Colaboração para o UOL

07/02/2017 04h00

Os números do Carnaval do Rio de Janeiro impressionam: em 2017 a expectativa é de receber 1,5 milhão de turistas, reunindo um total de cinco milhões de foliões, segundo dados da Prefeitura carioca. O entretenimento vai além dos desfiles na Sapucaí e dos 577 blocos de rua oficiais, aqueles que são autorizados pelos órgãos públicos. Existe, ainda, um circuito que luta pela espontaneidade aos moldes da origem do Carnaval de rua, sem trajeto definido, preservando a cultura das marchinhas de antigamente e é contra a “burocratização” da festa, como seus representantes costumam dizer: são os blocos não oficiais.

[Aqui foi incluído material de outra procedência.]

(* ===== verification/RecordTypes.v ===== *)
(** What the records a vault writes look like, whatever calls run and however they
    interleave: sealed proofs with a twelve-byte nonce, stamped by the clock. *)
From S2P Require Export Concurrent Samples.

Section Typed.
Context `{Base64Laws, UuidFmt, AesGcmLaws, ChronoLaws} (clocks : Z -> Prop).
Context (clock_ok : forall t, clocks t -> datetime_min <= t <= datetime_max).

(** A sealed proof, its nonce of twelve bytes. *)
Definition sealed_payload (x : EncryptedRecord) : Prop :=
  exists key non proof,
    nonce x = vec_to_list (non : array 12) /\ aead_encrypt key non proof = Some (ciphertext x).

(** An expiry: a reading of the clock and a lifetime of whole seconds. *)
Definition typed_expiry (t : Z) : Prop :=
  exists now s, clocks now /\ 0 < s <= i64_max / 1000 /\ t = now + s * nanos_per_sec.

Record typed_record (r : StoredRecord) : Prop := MkTyped {
  typed_payload : sealed_payload (encrypted r);
  typed_stored_at : clocks (stored_at r);
  typed_expires_at : from_option typed_expiry True (expires_at r);
}.

(** A lifetime is a [u64]. *)
Definition u64_lifetime (q : Request) : Prop :=
  match q with RStore _ (Some s) => 0 <= s | _ => True end.

Definition writes_typed : forall X, vaultE X -> Prop := fun X e =>
  match e with StInsert _ r => typed_record r | _ => True end.

Abbreviation fair := (fair_answer clocks (fun _ => False)).

Lemma expiry_instant_typed now s t :
  clocks now -> 0 < s -> expiry_instant now (Some s) = Some (Some t) -> typed_expiry t.
Proof.
  intros Hnow Hs Ht. unfold expiry_instant in Ht. rewrite duration_seconds_spec in Ht.
  destruct (_ && _) eqn:Hb; cbn in Ht; [|done]. apply andb_prop in Hb as [_ Hb%Z.leb_le].
  rewrite (datetime_add_spec now) in Ht by by apply clock_ok.
  destruct (_ && _); cbn in Ht; [|done]. simplify_eq. by exists now, s.
Qed.

Lemma expiry_typed {A} e (f : option Z -> prog vaultE (result A VaultError)) :
  from_option (fun s => 0 < s) True e ->
  (forall x, from_option typed_expiry True x -> within fair writes_typed (f x)) ->
  within fair writes_typed (try_p (expiry e) f).
Proof.
  intros He Hf. unfold expiry. destruct e as [s|]; cbn; [|by apply Hf].
  destruct (i64_try_from s) as [secs|] eqn:Hs; cbn; [|done].
  apply i64_try_from_Some in Hs as ->.
  split; [done|]. intros now Hnow.
  destruct (duration_seconds s) as [d|] eqn:Hd; cbn; [|done].
  destruct (datetime_add _ d) as [t|] eqn:Ht; cbn; [|done].
  apply Hf. cbn. apply (expiry_instant_typed now s); [done..|].
  unfold expiry_instant. rewrite Hd; cbn. by rewrite Ht.
Qed.

Lemma store_typed p e : u64_lifetime (RStore p e) -> within fair writes_typed (store_proof p e).
Proof.
  intros Hu. unfold store_proof. case_bool_decide as Hz; [done|]. cbn.
  split; [done|]. intros key _. split; [done|]. intros non _.
  destruct (aead_encrypt _ _ _) as [ct|] eqn:Hct; cbn; [|done].
  split; [done|]. intros uuid _. apply expiry_typed.
  { destruct e as [s|]; [|done]. cbn in *. assert (s <> 0) by congruence. lia. }
  intros x Hx. cbn. split; [done|]. intros now Hnow. split; [|by intros [[]|err] _].
  split; cbn; [by exists key, non, (proof_data p)|done|done].
Qed.

Lemma call_typed q : u64_lifetime q -> within fair writes_typed (call_prog q).
Proof.
  intros Hu. apply call_within.
  - by intros X [].
  - intros p e ->. by apply store_typed.
Qed.

(** Typed records stay typed. *)
Definition all_typed (m : Records) : Prop := map_Forall (fun _ r => typed_record r) m.

Lemma insert_typed id r m : typed_record r -> all_typed m -> all_typed (<[id := r]> m).
Proof. intros Hr Hm. by apply map_Forall_insert_2. Qed.

Lemma delete_typed id m : all_typed m -> all_typed (delete id m).
Proof. intros Hm. by apply map_Forall_delete. Qed.

Lemma sweep_typed now m : all_typed m -> all_typed (sweep now m).
Proof. intros Hm i r [Hr _]%lookup_sweep. by apply (Hm i). Qed.

Lemma step_typed m ev m' :
  vault_step clocks m ev m' -> match ev with Ev e _ => writes_typed _ e end ->
  all_typed m -> all_typed m'.
Proof.
  destruct ev as [X e x].
  destruct e as [| | | |id r|id|id| |l]; cbn; intros Hs Hw Hm; try by subst.
  - unfold insert_post in Hs. case_match; [|destruct Hs as [_ [-> | ->]]]; subst;
      by try apply insert_typed.
  - destruct Hs as [-> _]. done.
  - unfold delete_post in Hs. case_match; [destruct Hs as [_ ->]|destruct Hs as [_ [-> | ->]]];
      by try apply delete_typed.
  - destruct Hs as (now & _ & Hs). unfold sweep_post in Hs.
    case_match; [destruct Hs as [-> _]|destruct Hs as [_ [-> | ->]]]; by try apply sweep_typed.
Qed.

Lemma history_typed m (tr : list (nat * event vaultE)) m' :
  history clocks m tr m' ->
  Forall (fun iev => match iev.2 with Ev e _ => writes_typed _ e end) tr ->
  all_typed m -> all_typed m'.
Proof.
  revert m. induction tr as [|[i ev] tr IH]; intros m; cbn [serial].
  { by intros ->. }
  intros (m1 & Hs & Hh) [Hw Hws]%Forall_cons Hm. eapply IH; [exact Hh|done|].
  by eapply step_typed.
Qed.
End Typed.

Section Properties.
Context `{Base64Laws, UuidFmt, AesGcmLaws, ChronoLaws} {S : Type} `{BackendLaws S} (env : Env).

(** C15: the type of what a vault stores: on any backend, however any calls
    interleave and whatever fails, every record is a proof sealed by the cipher
    under a twelve-byte nonce, stored at a reading of the clock, and its expiry,
    if it has one, is a reading of the clock plus a positive whole number of
    seconds. *)
Theorem stored_records_typed qs (w w' : World S) m tr ps :
  (forall n, sb_time (env_clock env n)) ->
  (forall n, datetime_min <= env_clock env n <= datetime_max) ->
  Forall (fun q => call_ok env q /\ u64_lifetime q) qs ->
  sb_rep (w_store w) m -> all_typed (env_clocks env) m ->
  pool_run (handle env) (call_prog <$> qs) w tr ps w' ->
  exists m', sb_rep (w_store w') m' /\ all_typed (env_clocks env) m'.
Proof.
  intros Hclock Hrange Hqs Hm Ht Hrun.
  assert (Hfair : forall X (e : vaultE X) x w1 w2, True -> True -> handle env X e w1 = Some (x, w2) ->
            True /\ fair_answer (env_clocks env) (fun _ => False) X e x).
  { intros X e x w1 w2 _ _ He. split; [done|]. destruct e; try done; cbn in *; [|tauto].
    injection He as <- <-. by eexists. }
  assert (Hdis : Forall (disciplined (env_clocks env) sb_time (fun _ => False)) (call_prog <$> qs)).
  { apply (calls_ok_disciplined env Hclock). eapply Forall_impl; [exact Hqs|]. by intros q []. }
  assert (Hty : Forall (within (fair_answer (env_clocks env) (fun _ => False))
                          (writes_typed (env_clocks env))) (call_prog <$> qs)).
  { apply Forall_fmap. eapply Forall_impl; [exact Hqs|]. intros q [_ Hu].
    apply call_typed; [|done]. by intros t [n ->]. }
  destruct (pool_run_within (handle env) (fun _ => True) _ _ _ _ _ _ _
              (fun X e x w1 w2 _ _ He => Hfair X e x w1 w2 I I He) I Hdis Hrun) as (Hsp & _).
  destruct (pool_run_within (handle env) (fun _ => True) _ _ _ _ _ _ _
              (fun X e x w1 w2 _ _ He => Hfair X e x w1 w2 I I He) I Hty Hrun) as (Hws & _).
  destruct (accepted_history env Hclock (fun _ => False) w tr w' m
              (pool_run_accepted _ _ _ _ _ _ Hrun)) as (m' & Hm' & Hh); [|done|].
  { apply Forall_fmap. exact Hsp. }
  exists m'. split; [done|]. by eapply history_typed.
Qed.
End Properties.

Section Witnesses.
Import Sample.

Definition typed_calls : list Request := [RStore proof (Some 3600); RDelete token].
Definition typed_end : list (prog vaultE Reply) * World MapStore :=
  exec (handle frozen_env) [0; 0; 0; 1; 0; 0; 0; 0; 0; 1]%nat (call_prog <$> typed_calls, world).

Lemma stored_records_typed_witness :
  typed_end.1 !! 0%nat = Some (Ret (StoreReply (Done (Ok token)))) /\
  exists m, sb_rep (w_store typed_end.2) m /\ all_typed (env_clocks frozen_env) m.
Proof.
  split; [by vm_compute|].
  destruct (exec_pool_run (handle frozen_env) [0; 0; 0; 1; 0; 0; 0; 0; 0; 1]%nat
              (call_prog <$> typed_calls) world) as [tr Hrun].
  apply (stored_records_typed frozen_env typed_calls world typed_end.2 ∅ tr typed_end.1).
  - done.
  - intros n. unfold datetime_min, datetime_max; cbn.
    unfold chrono_min, chrono_max, nanos_per_sec. lia.
  - apply Forall_cons; split; [by split; [intros ? ?|]|]. apply Forall_cons; split; [by split|].
    apply Forall_nil_2.
  - done.
  - by intros ? ? ?.
  - exact Hrun.
Defined.
End Witnesses.
(* ===== verification/LocalFile.v ===== *)
(** src/storage/local_file.rs: the JSON file store, as programs over the file
    system of Fs.v; its operations never block and are atomic under failures and
    crashes, and it meets the contract of Backend.v. *)
From S2P Require Export Fs Backend.

Record LocalFileStore : Type := MkLocalFileStore { vault_path : Path; process_lock : nat }.

Abbreviation DiskState := (gmap string StoredRecord).

Section LocalFile.
Context `{Base64, UuidFmt, Chrono, SerdeJson}.

(** [?] on a [std::io::Result]. *)
Definition io {A : Type} (e : fsE (result A string)) : prog fsE (result A StorageError) :=
  map_err_p Io (trigger e).

(** [join_error] *)
Definition join_error (e : string) : StorageError := Io e.

(** [spawn_blocking(p).await.map_err(join_error)?] *)
Definition blocking {A : Type} (p : prog fsE (result A StorageError)) :
  prog fsE (result A StorageError) :=
  r ← spawn_blocking p;
  Ret (match r with Ok x => x | Err m => Err (join_error m) end).

(** The temporary file is removed, if the system lets it be, when it is dropped
    before it was persisted. *)
Definition drop_temp {A : Type} (tmp : Path) (p : prog fsE (result A StorageError)) :
  prog fsE (result A StorageError) :=
  r ← p;
  match r with
  | Ok a => Ret (Ok a)
  | Err e => _ ← trigger (RemoveTemp tmp); Ret (Err e)
  end.

(** [write_atomic] *)
Definition write_atomic (vault_path : Path) (state : DiskState) :
  prog fsE (result unit StorageError) :=
  parent <-? Ret (ok_or (path_parent vault_path) (Io "vault path has no parent"));
  temp <-? io (NewTempIn parent);
  _ <-? drop_temp temp (
    json <-? Ret (map_err Json (to_vec_pretty (disk_to_json state)));
    _ <-? io (WriteAll temp json);
    _ <-? io (Flush temp);
    io (Persist temp vault_path));
  io (SetPermissions vault_path mode_600).

(** [LocalFileStore::new] *)
Definition local_new (vault_path : Path) : prog fsE (result LocalFileStore StorageError) :=
  _ <-? match path_parent vault_path with
        | Some parent => io (CreateDirAll parent)
        | None => Ret (Ok tt)
        end;
  exists_ ← trigger (PathExists vault_path);
  _ <-? (if (exists_ : bool) then Ret (Ok tt) else write_atomic vault_path ∅);
  process_lock ← trigger NewMutex;
  Ret (Ok {| vault_path := vault_path; process_lock := process_lock |}).

Definition lock_path (vault_path : Path) : Path := with_extension "lock" vault_path.

Definition open_lock_file (vault_path : Path) : prog fsE (result unit StorageError) :=
  io (OpenCreate (lock_path vault_path)).

Definition read_state (vault_path : Path) : prog fsE (result DiskState StorageError) :=
  content <-? io (ReadFile vault_path);
  Ret (map_err Json (try_r (from_document content) disk_of_json)).

(** [let _guard = self.process_lock.lock().await] for the rest of the body. *)
Definition with_process_lock {A : Type} (s : LocalFileStore) (body : prog fsE A) : prog fsE A :=
  _ ← trigger (MutexLock (process_lock s));
  on_exit (trigger (MutexUnlock (process_lock s))) body.

(** [let mut file_lock = open_lock_file(..)?; let _guard = file_lock.write()?] *)
Definition with_file_lock {A : Type} (vault_path : Path) (body : prog fsE (result A StorageError)) :
  prog fsE (result A StorageError) :=
  _ <-? open_lock_file vault_path;
  _ <-? io (FlockExclusive (lock_path vault_path));
  on_exit (trigger (FlockRelease (lock_path vault_path))) body.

“Não somos um bloco, mas um grupo de pessoas que se junta para tocar ocasionalmente. Oficializar o bloco, para nós, é tão longe da ideia de Carnaval que fazemos, presumir trajeto, repertório, logística não funcionaria no nosso esquema. A diversão está em não saber o que vai acontecer, no improviso. A gente passa 361 dias do ano sabendo a hora que vai acordar para trabalhar, as contas que tem para pagar e são só quatro dias no ano para brincar de improvável, então vamos aproveitar”, diz Aurélio Aragão, um dos fundadores do bloco "Secreto". “Tenho a sensação de que cada vez mais pessoas buscam blocos não oficiais porque é a chance que elas têm de fugir das regras”.

Driblando a prefeitura

O bloco “Secreto” foi batizado assim pelos foliões, porque a cada ano eles se reinventam com nome, tema, local e horário diferentes. E a informação só é divulgada na hora. Ainda assim, a turma, que conta com cerca de “40 integrantes no grupo do Whatsapp”, reúne cerca de dez mil pessoas pelas ruas do Centro do Rio. Nascidos em 2005, sob nome de Se Melhorar Afunda, o bloco é criativo até na hora de despistar as autoridades. Em 2010, fantasiados de reis e rainhas, eles compareceram à prefeitura, à polícia militar e a todos os órgãos públicos necessários munidos de toda a papelada exigida para se fazer uma manifestação política em prol da monarquia. Tudo balela só para manter o bloco na rua…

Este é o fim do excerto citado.